Anyway, back to the ‘here & now’, where as noted markets by and large struck a much steadier tone as we moved through the day.

Still, it does feel as if most participants are in ‘wait and see’ mode for the time being, if they have even returned to their desks at all post-Thanksgiving. For instance, implied vols across G10 are well within the bottom 10th %ile of the 12-month range, while the US 2s10s spread has been in a range of just 20bp over the last six months. The only other times we’ve seen such a tight range since the turn of the century were in 2007, and in 2019. Let’s hope that this calm isn’t a ‘harbinger of doom’ as it was in those two years, and instead is more reflective of the market simply biding its time until a fresh catalyst comes along.

In the meantime, markets did what they tend to do on such days, and took the ‘path of least resistance’ for the most part.

For stocks, that path continues to point to the upside, with the bull case remaining a very solid one indeed, and with participants seeking to ride the coattails of the rally higher, especially amid the increased influence of FOMO/FOMU flows as we move into the end of the year. Gains were solid across the board, albeit led by the tech sector, with the Nasdaq 100 rallying to its best levels since the middle of last month.

Elsewhere, it was another day of softness for DM Govvies which, while that move does fit the broader risk tone, I’m still inclined to put down to longs being unwound as opposed to anything specific to what we saw yesterday, even if another chunky slate of corporate issuance did probably exert some pressure as well. The big question now is whether these levels – 4.10% in the benchmark 10-year Treasury, and 4.75% in the benchmark 30-year – again prove enticing enough for dip buyers to enter the fray, as they have done recently.
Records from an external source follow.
(** X14: when the schema file cannot be read, every answer of the client
    counts as a failed attempt: the orchestrator calls the client
    [max_retries + 1] times and then raises the exception of the read. *)
Theorem generate_schema_unreadable (e : exn) (env : environ)
    (repo_url repo_context : str) (url : option str) (max_retries : Z)
    (regenerate : bool) (s : state) :
  load_schema = Raise e ->
  (forall args c, exists r, (create args c).1 = Ok r) ->
  0 <= max_retries ->
  py_in EXISTING_START repo_context && negb regenerate && truthy_opt url
  = false ->
  let run :=
    generate_devcontainer_json env repo_url repo_context url max_retries
      regenerate s in
  run.1 = Raise e
  /\ exists calls,
      st_calls run.2 = st_calls s ++ calls
      /\ length calls = Z.to_nat (max_retries + 1)
      /\ Forall (fun k => arg_temperature k.1 = Some (1 # 10)%Q) calls.
Proof.
  intros Hschema Hanswers. apply generate_all_fail.
  intros prompt existing attempt c. unfold attempt_outcome.
  match goal with
  | |- context [create ?a c] => destruct (Hanswers a c) as (r & Hr)
  end.
  rewrite Hr. unfold response_outcome, validation_outcome. rewrite Hschema.
  by eexists.
Qed.


(** X16: when [MODEL] is set and not empty, every provider call of a run
    carries it as the model, whether or not it is compatible with the
    provider. *)
Theorem generate_calls_use_model (env : environ) (m : str)
    (repo_url repo_context : str) (url : option str) (max_retries : Z)
    (regenerate : bool) (s : state) :
  env !! lit "MODEL" = Some m ->
  m <> [] ->
  let run :=
    generate_devcontainer_json env repo_url repo_context url max_retries
      regenerate s in
  exists calls,
    st_calls run.2 = st_calls s ++ calls
    /\ Forall (fun k => arg_model k.1 = m) calls.
Proof.
  intros Hm Hne run.
  assert ((generation_model env).1 = m) as Hmodel.
  { unfold generation_model. rewrite Hm. by destruct m. }
  destruct (generate_outcome_agrees env repo_url repo_context url
              max_retries regenerate s) as (_ & _ & Hk).
  fold run in Hk. eexists. split; [exact Hk |]. unfold generate_outcome.
  assert (forall existing,
             Forall (fun k => arg_model k.1 = m)
               (loop_outcome (Z.to_nat (max_retries + 1)) env
                  (prompt_of repo_url repo_context existing) existing url
                  max_retries regenerate 0 (st_client s)).2) as Hloop.
  { intros existing.
    destruct (loop_outcome_calls env
                (prompt_of repo_url repo_context existing) existing url
                max_retries regenerate (Z.to_nat (max_retries + 1)) 0
                (st_client s)) as (attempts & -> & Hall & _).
    rewrite <- Hmodel. by eapply attempt_calls_model. }
  destruct (py_in EXISTING_START repo_context); [| by apply Hloop].
  destruct (extract_existing repo_context) as [existing | e];
    [| by constructor].
  destruct (negb regenerate && truthy_opt url);
    [by constructor | by apply Hloop].
Qed.
(** * BobaBot core agent: a shallow embedding of [agent.py]

    The agent is a Python class whose methods print to the console, shell
    out to an external tool client and read the clock.  Every method is
    embedded as a function in a small state-and-exception monad [M] over
    a [world] that records what was printed and which processes were
    spawned.  Library functions whose code is not part of the repository
    ([json.dumps], [json.loads], [subprocess.run], [datetime.now],
    [uuid.uuid4]) are the fields of the class [Env].

    Numbers.  A Python [int] is a [Z].  A Python [float] is an IEEE 754
    binary64 number: a finite float is represented by the rational it
    denotes, the infinities and NaN by [VNonFinite].  The sign of a zero
    is not kept.  Float arithmetic rounds to the nearest float, ties to
    even, as the standard library specifies it in [SpecFloat].

    Strings.  A [string] is a sequence of code points below 256.

    Exceptions.  Only subclasses of [Exception] are modelled, so a handler
    [except Exception] catches everything that [Raise] carries. *)

From Stdlib Require Import QArith Qround SpecFloat.
From stdpp Require Import base strings gmap list pretty.

Set Warnings "-register-all".
Local Open Scope Z_scope.
Local Open Scope string_scope.

(** ** Python values *)

(** A float that is not finite: [inf], [-inf] or [nan]. *)
Inductive nonfinite : Type :=
  | PosInf
  | NegInf
  | NotANumber.

Inductive value : Type :=
  | VNone
  | VBool (b : bool)
  | VInt (z : Z)
  | VFloat (q : Q)
  | VNonFinite (x : nonfinite)
  | VStr (s : string)
  | VList (l : list value)
  | VDict (d : gmap string value).

Abbreviation dict := (gmap string value).

(** [type(v).__name__] *)
Definition type_name (v : value) : string :=
  match v with
  | VNone => "NoneType"
  | VBool _ => "bool"
  | VInt _ => "int"
  | VFloat _ => "float"
  | VNonFinite _ => "float"
  | VStr _ => "str"
  | VList _ => "list"
  | VDict _ => "dict"
  end.

(** The numeric tower, finite part: [bool] is a subclass of [int]. *)
Inductive num : Type :=
  | NInt (z : Z)
  | NFloat (q : Q).

Definition as_num (v : value) : option num :=
  match v with
  | VBool b => Some (NInt (Z.b2z b))
  | VInt z => Some (NInt z)
  | VFloat q => Some (NFloat q)
  | _ => None
  end.

Definition of_num (n : num) : value :=
  match n with
  | NInt z => VInt z
  | NFloat q => VFloat q
  end.

(** The rational a number denotes. *)
Definition num_Q (n : num) : Q :=
  match n with
  | NInt z => inject_Z z
  | NFloat q => q
  end.

(** [int(x)] on a number truncates toward zero. *)
Definition num_int (a : num) : Z :=
  match a with
  | NInt z => z
  | NFloat q => Z.quot (Qnum q) (Z.pos (Qden q))
  end.

(** Comparison of an int or float with an int or float is exact. *)
Definition num_ltb (a b : num) : bool :=
  negb (Qle_bool (num_Q b) (num_Q a)).

(** Every number: the finite ones and the floats that are not finite. *)
Inductive number : Type :=
  | Finite (n : num)
  | NonFinite (x : nonfinite).

Definition as_number (v : value) : option number :=
  match as_num v with
  | Some n => Some (Finite n)
  | None =>
      match v with
      | VNonFinite x => Some (NonFinite x)
      | _ => None
      end
  end.

Definition of_number (n : number) : value :=
  match n with
  | Finite n => of_num n
  | NonFinite x => VNonFinite x
  end.

(** ** Exceptions *)

Record exn : Type := Exn {
  exn_class : string;
  exn_str : string     (* str(e) *)
}.

Definition KeyError (key : string) : exn :=
  Exn "KeyError" ("'" ++ key ++ "'").

Definition AttributeError (v : value) (attr : string) : exn :=
  Exn "AttributeError"
      ("'" ++ type_name v ++ "' object has no attribute '" ++ attr ++ "'").

Definition TypeError (msg : string) : exn := Exn "TypeError" msg.

Definition ZeroDivisionError (msg : string) : exn := Exn "ZeroDivisionError" msg.

Definition OverflowError (msg : string) : exn := Exn "OverflowError" msg.

Definition ValueError (msg : string) : exn := Exn "ValueError" msg.

Inductive result (A : Type) : Type :=
  | Ok (a : A)
  | Raise (e : exn).
Arguments Ok {A} a.
Arguments Raise {A} e.

Definition result_map {A B} (f : A -> B) (r : result A) : result B :=
  match r with
  | Ok a => Ok (f a)
  | Raise e => Raise e
  end.

(** ** Float arithmetic

    binary64 has a mantissa of 53 bits and its infinities have the
    exponent 1024.  [SFadd] and [SFdiv] are the addition and the division
    of IEEE 754: the exact result, rounded to the nearest float, ties to
    even. *)

Definition prec : Z := 53.
Definition emax : Z := 1024.

(** An integer as a floating-point number that is not rounded yet. *)
Definition exact_int (z : Z) : spec_float :=
  match z with
  | Z0 => S754_zero false
  | Zpos m => S754_finite false m 0
  | Zneg m => S754_finite true m 0
  end.

(** The float nearest to [n / d], for [d <> 0]; an infinity when it is
    beyond the largest float. *)
Definition nearest_float (n d : Z) : spec_float :=
  SFdiv prec emax (exact_int n) (exact_int d).

(** The float that denotes the rational [q]. *)
Definition binary64 (q : Q) : spec_float :=
  nearest_float (Qnum q) (Z.pos (Qden q)).
(** * ETL pipeline of the quiz application (src/etl/pipeline.py, src/app.py)

    A shallow embedding of [extract], [transform], [load], [run_pipeline]
    and [append_raw_row], with the pandas primitives they call modelled on
    row lists, of the answer form and the results tab of the application,
    and the properties of the consolidation step. A file is the text it
    holds: [to_csv] writes it as [csv.writer] does, and [pd.read_csv] lays
    out on the labels of the first line the fields its tokenizer cuts, the
    tokenizer being a parameter. *)

From Stdlib Require Import ZArith String Ascii List Sorted Permutation Lia.
From Stdlib Require OrderedTypeEx.
From stdpp Require Import base option list strings gmap sorting pretty.

Local Open Scope Z_scope.

(** ** Strings

    A Python [str] is modelled as a [string]; every character stands for the
    code point of the same number, and strings are ordered by code points as
    Python orders them. *)

(** [str.isspace] on one code point below 256: tab to carriage return, the
    separators 28 to 31, the space, NEL (133) and the no-break space (160). *)
Definition is_space (c : ascii) : bool :=
  let n := nat_of_ascii c in
  ((9 <=? n)%nat && (n <=? 13)%nat) || ((28 <=? n)%nat && (n <=? 32)%nat)
  || (n =? 133)%nat || (n =? 160)%nat.

Fixpoint lstrip (s : string) : string :=
  match s with
  | String c s' => if is_space c then lstrip s' else s
  | EmptyString => EmptyString
  end.

Fixpoint rstrip (s : string) : string :=
  match s with
  | EmptyString => EmptyString
  | String c s' =>
      match rstrip s' with
      | EmptyString => if is_space c then EmptyString else String c EmptyString
      | t => String c t
      end
  end.

(** [str.strip()] *)
Definition strip (s : string) : string := rstrip (lstrip s).

(** ** Cells, series and data frames *)

(** One value of a pandas column: missing ([pd.NA] / NaN), text or integer. *)
Inductive cell : Type :=
  | NA
  | Str (s : string)
  | Int (z : Z).

#[global] Instance cell_eq_dec : EqDecision cell.
Proof. solve_decision. Defined.

(** A [pd.Series] is the list of its values, a [pd.DataFrame] the list of its
    column labels and the list of its rows, every row aligned with the
    labels. *)
Definition Series := list cell.

Record DataFrame : Type := mkDataFrame {
  columns : list string;
  rows : list (list cell)
}.

#[global] Instance DataFrame_eq_dec : EqDecision DataFrame.
Proof. solve_decision. Defined.

(** Every row has one cell per column label. *)
Definition aligned (df : DataFrame) : Prop :=
  Forall (fun r => length r = length (columns df)) (rows df).

(** [df.shape[0]] *)
Definition shape0 (df : DataFrame) : Z := Z.of_nat (length (rows df)).

(** Position of the first column labelled [c]. *)
Fixpoint col_index (c : string) (cols : list string) : option nat :=
  match cols with
  | [] => None
  | c' :: cols' =>
      if String.eqb c c' then Some 0%nat else S <$> col_index c cols'
  end.

(** [c in df.columns] *)
Definition has_column (df : DataFrame) (c : string) : bool :=
  bool_decide (is_Some (col_index c (columns df))).

Definition at_col (i : nat) (r : list cell) : cell := default NA (r !! i).

(** [df[c]]: [None] stands for the [KeyError] of a missing label. *)
Definition getitem (df : DataFrame) (c : string) : option Series :=
  i ← col_index c (columns df); Some (at_col i <$> rows df).

(** [df[c] = s]: replaces the column when the label exists, appends it as the
    last column otherwise. *)
Definition setitem (df : DataFrame) (c : string) (s : Series) : DataFrame :=
  match col_index c (columns df) with
  | Some i =>
      mkDataFrame (columns df) (zip_with (fun r v => <[i:=v]> r) (rows df) s)
  | None =>
      mkDataFrame (columns df ++ [c]) (zip_with (fun r v => r ++ [v]) (rows df) s)
  end.

(** [df[c] = v] with a scalar [v], broadcast to every row. *)
Definition setitem_scalar (df : DataFrame) (c : string) (v : cell) : DataFrame :=
  setitem df c (replicate (length (rows df)) v).

(** [df[cs]] with a list of labels: the columns in the order asked. *)
Definition select (df : DataFrame) (cs : list string) : option DataFrame :=
  idx ← mapM (fun c => col_index c (columns df)) cs;
  Some (mkDataFrame cs ((fun r => (fun i => at_col i r) <$> idx) <$> rows df)).

(** [df[mask]] with a boolean series. *)
Definition boolean_index (df : DataFrame) (mask : list bool) : DataFrame :=
  mkDataFrame (columns df) (fst <$> filter (fun p => snd p = true) (zip (rows df) mask)).

(** [s.astype("string")] *)
Definition astype_string (s : Series) : Series :=
  (fun c => match c with
            | NA => NA
            | Str t => Str t
            | Int z => Str (pretty z)
            end) <$> s.

(** [s.fillna(v)] *)
Definition fillna (v : cell) (s : Series) : Series :=
  (fun c => match c with NA => v | _ => c end) <$> s.

(** [s.str.strip()]: a value that is not text becomes missing. *)
Definition str_strip (s : Series) : Series :=
  (fun c => match c with Str t => Str (strip t) | _ => NA end) <$> s.

(** [s != t], elementwise. *)
Definition ne_str (t : string) (s : Series) : list bool :=
  (fun c => bool_decide (c <> Str t)) <$> s.

(** A signed 64-bit integer, as a mathematical integer after wrap-around. *)
Definition wrap64 (z : Z) : Z := (z + 2 ^ 63) mod 2 ^ 64 - 2 ^ 63.

(** [s.astype("int64")]: [None] stands for the error pandas raises when a
    value is missing or is not a number. *)
Definition astype_int64 (s : Series) : option Series :=
  mapM (fun c => match c with Int z => Some (Int (wrap64 z)) | _ => None end) s.

(** [s.sum()] of an int64 series, with the wrap-around of 64-bit addition. *)
Definition sum_int64 (s : Series) : Z :=
  fold_left (fun acc c => match c with Int z => wrap64 (acc + z) | _ => acc end) s 0.

(** ** Ordering of cells and rows *)

(** Order of the values of one sort key. Text is compared by code points and
    missing values come last ([na_position="last"]). A number is placed
    before a text: pandas refuses to sort such a mixed column, and the key
    columns of [transform] hold text only (see [limpeza_basica]). *)
Definition cell_compare (a b : cell) : comparison :=
  match a, b with
  | NA, NA => Eq
  | NA, _ => Gt
  | _, NA => Lt
  | Int x, Int y => Z.compare x y
  | Int _, Str _ => Lt
  | Str _, Int _ => Gt
  | Str s, Str t => String.compare s t
  end.

(** Keys with several columns are compared column by column, the first
    column that differs decides. *)
Fixpoint key_compare (k1 k2 : list cell) : comparison :=
  match k1, k2 with
  | [], [] => Eq
  | [], _ :: _ => Lt
  | _ :: _, [] => Gt
  | a :: k1', b :: k2' =>
      match cell_compare a b with
      | Eq => key_compare k1' k2'
      | c => c
      end
  end.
I’d wager that those buyers will indeed be tempted, though equally that most will likely want to hold off until the event risk of next week’s FOMC decision has passed us by.

Meanwhile, the dollar also rebounded just a touch, though moves in the FX space were on the whole modest in nature, as they have been for so long now. Still, it was interesting that the EUR failed to catch a significant bid on the back of modestly hotter than expected November inflation data, with a third straight monthly rise in services prices in particular strengthening the case for the ECB’s easing cycle now being done & dusted. That lack of reaction, in turn, supports a theme that I’ve now been touting for a while, that it is relative growth, not relative rate, divergences which will likely be the main driver of the FX space moving forwards, further helping the bull case for the greenback.

LOOK AHEAD – A busy-ish data docket up ahead today, featuring a couple of notable US releases.

While services PMI figures are due from pretty much everywhere, it will be last month’s US ISM survey that steals the lion’s share of participants’ attention, not least after the disappointing ISM manufacturing read on Monday. In any case, the services index is set to have slipped a touch to 52.0 last month, down from 52.4 in October, though it’s tough to see any print materially altering the policy outlook, or deterring the FOMC from another 25bp cut next week.

Meanwhile, we also get the latest US ADP employment report today, set to point to a very modest +5k private sector jobs having been added last month, again evidencing the ‘no hire, no fire’ nature of the US labour market, and supporting the case for another ‘risk management’ cut this time next week.

Besides that, US retail earnings continue with a report from Macy’s before the open, while ECB President Lagarde is due to speak a couple of times this afternoon, likely reiterating her view that policy remains in a ‘good place’.